DATA TO EXAMINE »
(** A connection with the caches of its receive functions, and what can happen to it. A receive
    function handles a packet in one step, or, when it finds the endpoint in the peer map, in two:
    it has released [Conn.mu] by the time it reads the generation, and anything but another packet
    of its own may come in between. [rx_window] has the functions at that point, with the
    generation the endpoint had when it was looked up, and [rx_raced] those that found a different
    one when they last read it: the endpoint was stopped and reset in between. Neither is something
    the code keeps. The generation is an [int64]; runs are those in which none has wrapped around. *)
Record rxState := MkRx {
  rx_conn : connState; rx_caches : gmap nat epAddrEndpointCache;
  rx_window : gmap nat (rxPending * Z); rx_raced : gset nat }.
Definition cacheOf (i : nat) (s : rxState) : epAddrEndpointCache := default zeroCache (rx_caches s !! i).
Definition on_conn (c : connState) (s : rxState) : rxState := MkRx c (rx_caches s) (rx_window s) (rx_raced s).
Definition handled (i : nat) (c : connState) (cache : epAddrEndpointCache) (s : rxState) : rxState :=
  MkRx c (<[i := cache]> (rx_caches s)) (rx_window s) (rx_raced s).
Definition unwrapped (p : peersState) : Prop := forall ep e, ps_eps p !! ep = Some e -> 0 <= gen e < 2 ^ 63 - 1.
Inductive rx_event : rxState -> rxState -> Prop :=
| ev_peers env p' s : unwrapped (cn_peers (rx_conn s)) -> peer_step env (cn_peers (rx_conn s)) p' ->
    rx_event s (on_conn (with_peers p' (rx_conn s)) s)
| ev_probes pm s : rx_event s (on_conn (with_probes pm (rx_conn s)) s)
| ev_receive ce i b ipp meta s c cache b' out r :
    rx_window s !! i = None ->
    receiveBegin ce b ipp (cacheOf i s) meta (rx_conn s) = inl (c, cache, b', out, r) ->
    rx_event s (handled i c cache s)
| ev_lookup ce i b ipp meta s pd :
    rx_window s !! i = None ->
    receiveBegin ce b ipp (cacheOf i s) meta (rx_conn s) = inr pd ->
    rx_event s (MkRx (rx_conn s) (rx_caches s) (<[i := (pd, genOf (pd_de pd) (rx_conn s))]> (rx_window s)) (rx_raced s))
| ev_generation ce i s pd g c cache b' out r :
    rx_window s !! i = Some (pd, g) ->
    receiveFinish ce pd (rx_conn s) = (c, cache, b', out, r) ->
    rx_event s (MkRx c (<[i := cache]> (rx_caches s)) (delete i (rx_window s))
                  (if genOf (pd_de pd) (rx_conn s) =? g then rx_raced s ∖ {[i]} else {[i]} ∪ rx_raced s))
| ev_initiation ce rep nk s :
    rx_event s (on_conn (InitiationMessagePublicKey ce rep nk (rx_conn s)).1 s)
| ev_accepted ce rep nk s :
    rx_event s (on_conn (Receive.FromPeer ce rep nk (rx_conn s)) s).
Definition rx_start (pm : sourcePathProbeManager) : rxState := MkRx (MkConn newPeers pm) ∅ ∅ ∅.

(** An endpoint and a generation it has had; if [fresh], it was a peer when it had it. *)
Definition entry_ok (p : peersState) (fresh : Prop) (g : Z) (de : nat) : Prop :=
  exists e, ps_eps p !! de = Some e /\ g <= gen e /\ (fresh -> g = gen e -> peer p de).
Record rx_inv (s : rxState) : Prop := {
  ri_peers : peers_ok (cn_peers (rx_conn s));
  ri_cache : forall i ca de, rx_caches s !! i = Some ca -> ca_de ca = Some de ->
    entry_ok (cn_peers (rx_conn s)) (i ∉ rx_raced s) (ca_gen ca) de;
  ri_window : forall i pd g, rx_window s !! i = Some (pd, g) -> entry_ok (cn_peers (rx_conn s)) True g (pd_de pd) }.
Lemma entry_steady p p' fresh g de : steady p p' -> entry_ok p fresh g de -> entry_ok p' fresh g de.
Proof.
  intros St (e & He & L & P). destruct (St de e He) as (e' & He' & _ & G & Pe). exists e'. rewrite G, Pe. done.
Qed.
Lemma entry_step env p p' fresh g de :
  peers_ok p -> unwrapped p -> peer_step env p p' -> entry_ok p fresh g de -> entry_ok p' fresh g de.
Proof.
  intros Hp Un St (e & He & L & P). destruct (peer_step_gen env p p' de e Hp St He) as (e' & He' & _ & [[G Pe]|G]); exists e'.
  - rewrite G, Pe. done.
  - pose proof (Un de e He). rewrite G, i64_small by (unfold in64; lia). split; [done|]. split; [lia|]. lia.
Qed.
Lemma addr_peer p src ep : peers_ok p -> endpointForEpAddr (ps_map p) src = Some ep -> peer p ep /\ is_Some (ps_eps p !! ep).
Proof.
  intros Hp. unfold endpointForEpAddr, endpointOf. destruct (byEpAddr (ps_map p) !! src) as [q|] eqn:E; [|done]. cbn. intros Hi.
  apply (ix_addr _ _ (pm_idx _ _ (po_map _ Hp))) in E as (nk & i & Hk & Hi' & _). split; [by exists nk, q|].
  destruct (ix_key _ _ (pm_idx _ _ (po_map _ Hp)) _ _ Hk) as (j & e & Hj & He & _). rewrite Hj in Hi. injection Hi as <-. eauto.
Qed.
Lemma cacheHit_Some src ca s de :
  cacheHit src ca s = Some de -> ca_de ca = Some de /\ ca_epAddr ca = src /\ ca_gen ca = genOf de s.
Proof.
  unfold cacheHit. destruct (ca_de ca) as [de'|]; [|done]. destruct (_ && _) eqn:Hit; [|done]. intros [= <-]. by bool_props.
Qed.
Lemma cacheHit_eq src ca s de : ca_de ca = Some de -> ca_epAddr ca = src -> ca_gen ca = genOf de s -> cacheHit src ca s = Some de.
Proof. intros D A G. unfold cacheHit. rewrite D, A, G, bool_decide_true, Z.eqb_refl by done. done. Qed.
Lemma cacheOf_ok i s de :
  rx_inv s -> ca_de (cacheOf i s) = Some de -> entry_ok (cn_peers (rx_conn s)) (i ∉ rx_raced s) (ca_gen (cacheOf i s)) de.
Proof.
  intros I. unfold cacheOf. destruct (rx_caches s !! i) as [ca|] eqn:E; [|done]. by apply (ri_cache s I).
Qed.
Lemma entry_now p fresh de e : ps_eps p !! de = Some e -> (fresh -> peer p de) -> entry_ok p fresh (gen e) de.
Proof. intros He P. exists e. split; [done|]. split; [lia|]. auto. Qed.
Lemma begin_cache ce b ipp cache meta s r : receiveBegin ce b ipp cache meta s = inl r -> r.1.1.1.2 = cache.
Proof.
  intros E. pose proof (begin_classified ce b ipp cache meta s) as B. rewrite E in B.
  destruct (classifyRx _ _ _); try (destruct B as (? & ? & ? & [= ->]); done). destruct r as [[[[? ?] ?] ?] ?]. by destruct B as [_ [-> _]].
Qed.
Lemma begin_found ce b ipp cache meta s pd :
  receiveBegin ce b ipp cache meta s = inr pd -> endpointForEpAddr (cn_map s) (pd_src pd) = Some (pd_de pd).
Proof.
  intros E. pose proof (begin_classified ce b ipp cache meta s) as B. rewrite E in B.
  destruct (classifyRx _ _ _); try (destruct B as (? & ? & ? & B); discriminate B). by destruct B as (_ & _ & F & -> & _).
Qed.
Lemma rx_event_inv s s' : rx_inv s -> rx_event s s' -> rx_inv s'.
Proof.
  intros I Ev. pose proof (ri_peers s I) as Hp.
  assert (forall c, rtc rx_step (cn_peers (rx_conn s)) (cn_peers c) -> rx_inv (on_conn c s)) as Calm.
  { intros c St. destruct (rx_steady _ _ Hp St) as [Hp' Sd].
    split; [done|intros; eapply entry_steady; [done|by eapply (ri_cache s I)]|intros; eapply entry_steady; [done|by eapply (ri_window s I)]]. }
  destruct Ev as [env p' s Un St|pm s|ce i b ipp meta s c cache b' out r W E|ce i b ipp meta s pd W E|ce i s pd g c cache b' out r W E|ce rep nk s|ce rep nk s].
  - split; [by eapply peer_step_ok|intros; eapply entry_step; [done..|by eapply (ri_cache s I)]|
      intros; eapply entry_step; [done..|by eapply (ri_window s I)]].
  - by apply Calm.
  - pose proof (begin_steps ce b ipp (cacheOf i s) meta (rx_conn s)) as St. rewrite E in St.
    pose proof (begin_cache ce b ipp _ meta _ _ E) as Ec. cbn in St, Ec. subst cache. destruct (Calm c St) as [J1 J2 J3].
    split; [done| |done]. cbn. intros j ca de [[<- <-]|[N Hj]]%lookup_insert_Some D; [|by apply (J2 j ca)].
    apply (entry_steady (cn_peers (rx_conn s))); [by apply rx_steady|by apply cacheOf_ok].
  - destruct (addr_peer _ _ _ Hp (begin_found _ _ _ _ _ _ _ E)) as [P [e He]]. split; [done|exact (ri_cache s I)|]. cbn.
    intros j pd' g [[<- [= <- <-]]|[N Hj]]%lookup_insert_Some; [|by apply (ri_window s I j)].
    unfold genOf. rewrite He. by apply entry_now.
  - pose proof (noteWireGuard_steps ce (pd_b pd) (pd_size pd) (pd_src pd) (pd_isGeneveEncap pd)
      (MkCache (pd_src pd) (genOf (pd_de pd) (rx_conn s)) (Some (pd_de pd))) (pd_rxMeta pd) (pd_de pd) (rx_conn s)) as St.
    pose proof (noteWireGuard_spec ce (pd_b pd) (pd_size pd) (pd_src pd) (pd_isGeneveEncap pd)
      (MkCache (pd_src pd) (genOf (pd_de pd) (rx_conn s)) (Some (pd_de pd))) (pd_rxMeta pd) (pd_de pd) (rx_conn s)) as Sp.
    unfold receiveFinish in E. rewrite E in St, Sp. destruct Sp as [-> _]. destruct (Calm c St) as [J1 J2 J3].
    destruct (ri_window s I i pd g W) as (e & He & L & P).
    split; [done| |cbn; intros j pd' g' [N Hj]%lookup_delete_Some; by apply (J3 j)]. cbn.
    intros j ca de [[<- <-]|[N Hj]]%lookup_insert_Some D.
    + injection D as <-. apply (entry_steady (cn_peers (rx_conn s))); [by apply rx_steady|]. cbn. unfold genOf. rewrite He. apply entry_now; [done|].
      destruct (Z.eqb_spec (gen e) g); [intros _; by apply P|set_solver].
    + destruct (J2 j ca de Hj D) as (x & Hx & Lx & Px). exists x. split; [done|]. split; [done|].
      intros Nr. apply Px. destruct (_ =? g) in Nr; set_solver.
  - apply Calm, initiation_steps.
  - apply Calm, accepted_steps.
Qed.
Lemma rx_run_inv pm s : rtc rx_event (rx_start pm) s -> rx_inv s.
Proof.
  intros R. assert (rx_inv (rx_start pm)) as I0 by (split; [apply newPeers_ok|done..]).
  revert I0. induction R as [|s1 s2 s3 E12 _ IH]; [done|]. intros I1. by apply IH, (rx_event_inv s1).
Qed.
Lemma entry_peer i s de :
  rx_inv s -> i ∉ rx_raced s -> ca_de (cacheOf i s) = Some de -> ca_gen (cacheOf i s) = genOf de (rx_conn s) ->
  exists nk e, is_peer (ps_eps (cn_peers (rx_conn s))) (cn_map (rx_conn s)) nk de e.
Proof.
  intros I N D G. destruct (cacheOf_ok i s de I D) as (e & He & _ & P). apply peer_is_peer; [apply I|]. apply P; [done|].
  rewrite G. unfold genOf. by rewrite He.
Qed.

(** [C13] Whom a WireGuard packet is attributed to, in every interleaving of packets on any number of
    receive functions with changes of the peers, resets, and what WireGuard tells about senders.
    When a receive function finds the endpoint in its cache, that endpoint is a current peer,
    although the cache is used without a lock; when it attributes the packet to nobody, the
    address is not known at that moment; when it has looked the endpoint up, that is a current peer
    at the time its generation is read. All this provided the endpoint was not stopped and reset
    just between that lookup and the reading of the generation, which are not one critical
    section: whatever was cached then is used for the next packet from the address, whether or
    not the endpoint is still a peer. *)
Theorem wireguard_attributed ce pm i s :
  rtc rx_event (rx_start pm) s ->
  (forall b ipp meta c cache b' out rep size g,
     receiveBegin ce b ipp (cacheOf i s) meta (rx_conn s) = inl (c, cache, b', out, Some (rep, size, g)) ->
     match believed rep with
     | Some ep => i ∉ rx_raced s -> exists nk e, is_peer (ps_eps (cn_peers (rx_conn s))) (cn_map (rx_conn s)) nk ep e
     | None => exists src, rep = EpLazy None src meta /\ ap src = ipp /\ endpointForEpAddr (cn_map (rx_conn s)) src = None
     end)
  /\ (forall pd g, rx_window s !! i = Some (pd, g) ->
     let '(c, cache, b', out, r) := receiveFinish ce pd (rx_conn s) in
     (exists rep, r = Some (rep, pd_size pd, pd_isGeneveEncap pd) /\ believed rep = Some (pd_de pd))
     /\ (genOf (pd_de pd) (rx_conn s) = g -> exists nk e, is_peer (ps_eps (cn_peers (rx_conn s))) (cn_map (rx_conn s)) nk (pd_de pd) e)
     /\ forall ce' b2 ipp meta p2 g2, classifyRx (negb (ce_privateKeyIsZero ce')) b2 ipp = RxWireGuard p2 (pd_src pd) g2 ->
          exists c2 b2' out2 rep2, receiveBegin ce' b2 ipp cache meta c = inl (c2, cache, b2', out2, Some (rep2, length p2, g2))
            /\ believed rep2 = Some (pd_de pd)).
Proof.
  intros R. pose proof (rx_run_inv _ _ R) as I. split.
  - intros b ipp meta c cache b' out rep size g E. pose proof (begin_classified ce b ipp (cacheOf i s) meta (rx_conn s)) as B. rewrite E in B.
    destruct (classifyRx _ b ipp) as [| |p src g'|]; try (destruct B as (? & ? & ? & B); discriminate B).
    destruct B as [Ea (_ & rep' & [= <- _ _] & _ & Eb & No)]. destruct (believed rep) as [ep|].
    + intros N. symmetry in Eb. destruct (cacheHit_Some _ _ _ _ Eb) as (D & _ & G). by apply (entry_peer i).
    + destruct (No eq_refl). eauto.
  - intros pd g W. destruct (ri_window s I i pd g W) as (e & He & L & P). unfold receiveFinish.
    set (cache0 := MkCache _ _ _).
    pose proof (noteWireGuard_steps ce (pd_b pd) (pd_size pd) (pd_src pd) (pd_isGeneveEncap pd) cache0 (pd_rxMeta pd) (pd_de pd) (rx_conn s)) as St.
    pose proof (noteWireGuard_spec ce (pd_b pd) (pd_size pd) (pd_src pd) (pd_isGeneveEncap pd) cache0 (pd_rxMeta pd) (pd_de pd) (rx_conn s)) as Sp.
    destruct (noteWireGuard _ _ _ _ _ _ _ _ _) as [[[[c cache] b'] out] r]. destruct Sp as (-> & _ & rep & Er). cbn in St.
    split; [by exists rep|]. split.
    + intros G. apply peer_is_peer; [apply I|]. apply P; [done|]. rewrite <- G. unfold genOf. by rewrite He.
    + intros ce' b2 ipp meta p2 g2 Ec. pose proof (begin_classified ce' b2 ipp cache0 meta c) as B. rewrite Ec in B. destruct B as [_ B].
      assert (cacheHit (pd_src pd) cache0 c = Some (pd_de pd)) as Hit.
      { apply cacheHit_eq; [done..|]. destruct (rx_steady _ _ (ri_peers s I) St) as [_ Sd].
        destruct (Sd _ _ He) as (e' & He' & _ & Ge & _). cbn. unfold genOf. by rewrite He, He', Ge. }
      unfold begun in B. destruct (receiveBegin ce' b2 ipp cache0 meta c) as [[[[[c2 ca2] b2'] out2] r2]|pd2]; [|destruct B; congruence].
      destruct B as (-> & rep2 & -> & _ & Eb & _). rewrite Hit in Eb. by exists c2, b2', out2, rep2.
Qed.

INSTRUCTIONS TO FOLLOW »
Repeat, word for word, the lines from the start of the records to the line that contains "rx_event s (MkRx c", both of them included, and no others.

ANSWER BELOW »
(** A connection with the caches of its receive functions, and what can happen to it. A receive
    function handles a packet in one step, or, when it finds the endpoint in the peer map, in two:
    it has released [Conn.mu] by the time it reads the generation, and anything but another packet
    of its own may come in between. [rx_window] has the functions at that point, with the
    generation the endpoint had when it was looked up, and [rx_raced] those that found a different
    one when they last read it: the endpoint was stopped and reset in between. Neither is something
    the code keeps. The generation is an [int64]; runs are those in which none has wrapped around. *)
Record rxState := MkRx {
  rx_conn : connState; rx_caches : gmap nat epAddrEndpointCache;
  rx_window : gmap nat (rxPending * Z); rx_raced : gset nat }.
Definition cacheOf (i : nat) (s : rxState) : epAddrEndpointCache := default zeroCache (rx_caches s !! i).
Definition on_conn (c : connState) (s : rxState) : rxState := MkRx c (rx_caches s) (rx_window s) (rx_raced s).
Definition handled (i : nat) (c : connState) (cache : epAddrEndpointCache) (s : rxState) : rxState :=
  MkRx c (<[i := cache]> (rx_caches s)) (rx_window s) (rx_raced s).
Definition unwrapped (p : peersState) : Prop := forall ep e, ps_eps p !! ep = Some e -> 0 <= gen e < 2 ^ 63 - 1.
Inductive rx_event : rxState -> rxState -> Prop :=
| ev_peers env p' s : unwrapped (cn_peers (rx_conn s)) -> peer_step env (cn_peers (rx_conn s)) p' ->
    rx_event s (on_conn (with_peers p' (rx_conn s)) s)
| ev_probes pm s : rx_event s (on_conn (with_probes pm (rx_conn s)) s)
| ev_receive ce i b ipp meta s c cache b' out r :
    rx_window s !! i = None ->
    receiveBegin ce b ipp (cacheOf i s) meta (rx_conn s) = inl (c, cache, b', out, r) ->
    rx_event s (handled i c cache s)
| ev_lookup ce i b ipp meta s pd :
    rx_window s !! i = None ->
    receiveBegin ce b ipp (cacheOf i s) meta (rx_conn s) = inr pd ->
    rx_event s (MkRx (rx_conn s) (rx_caches s) (<[i := (pd, genOf (pd_de pd) (rx_conn s))]> (rx_window s)) (rx_raced s))
| ev_generation ce i s pd g c cache b' out r :
    rx_window s !! i = Some (pd, g) ->
    receiveFinish ce pd (rx_conn s) = (c, cache, b', out, r) ->
    rx_event s (MkRx c (<[i := cache]> (rx_caches s)) (delete i (rx_window s))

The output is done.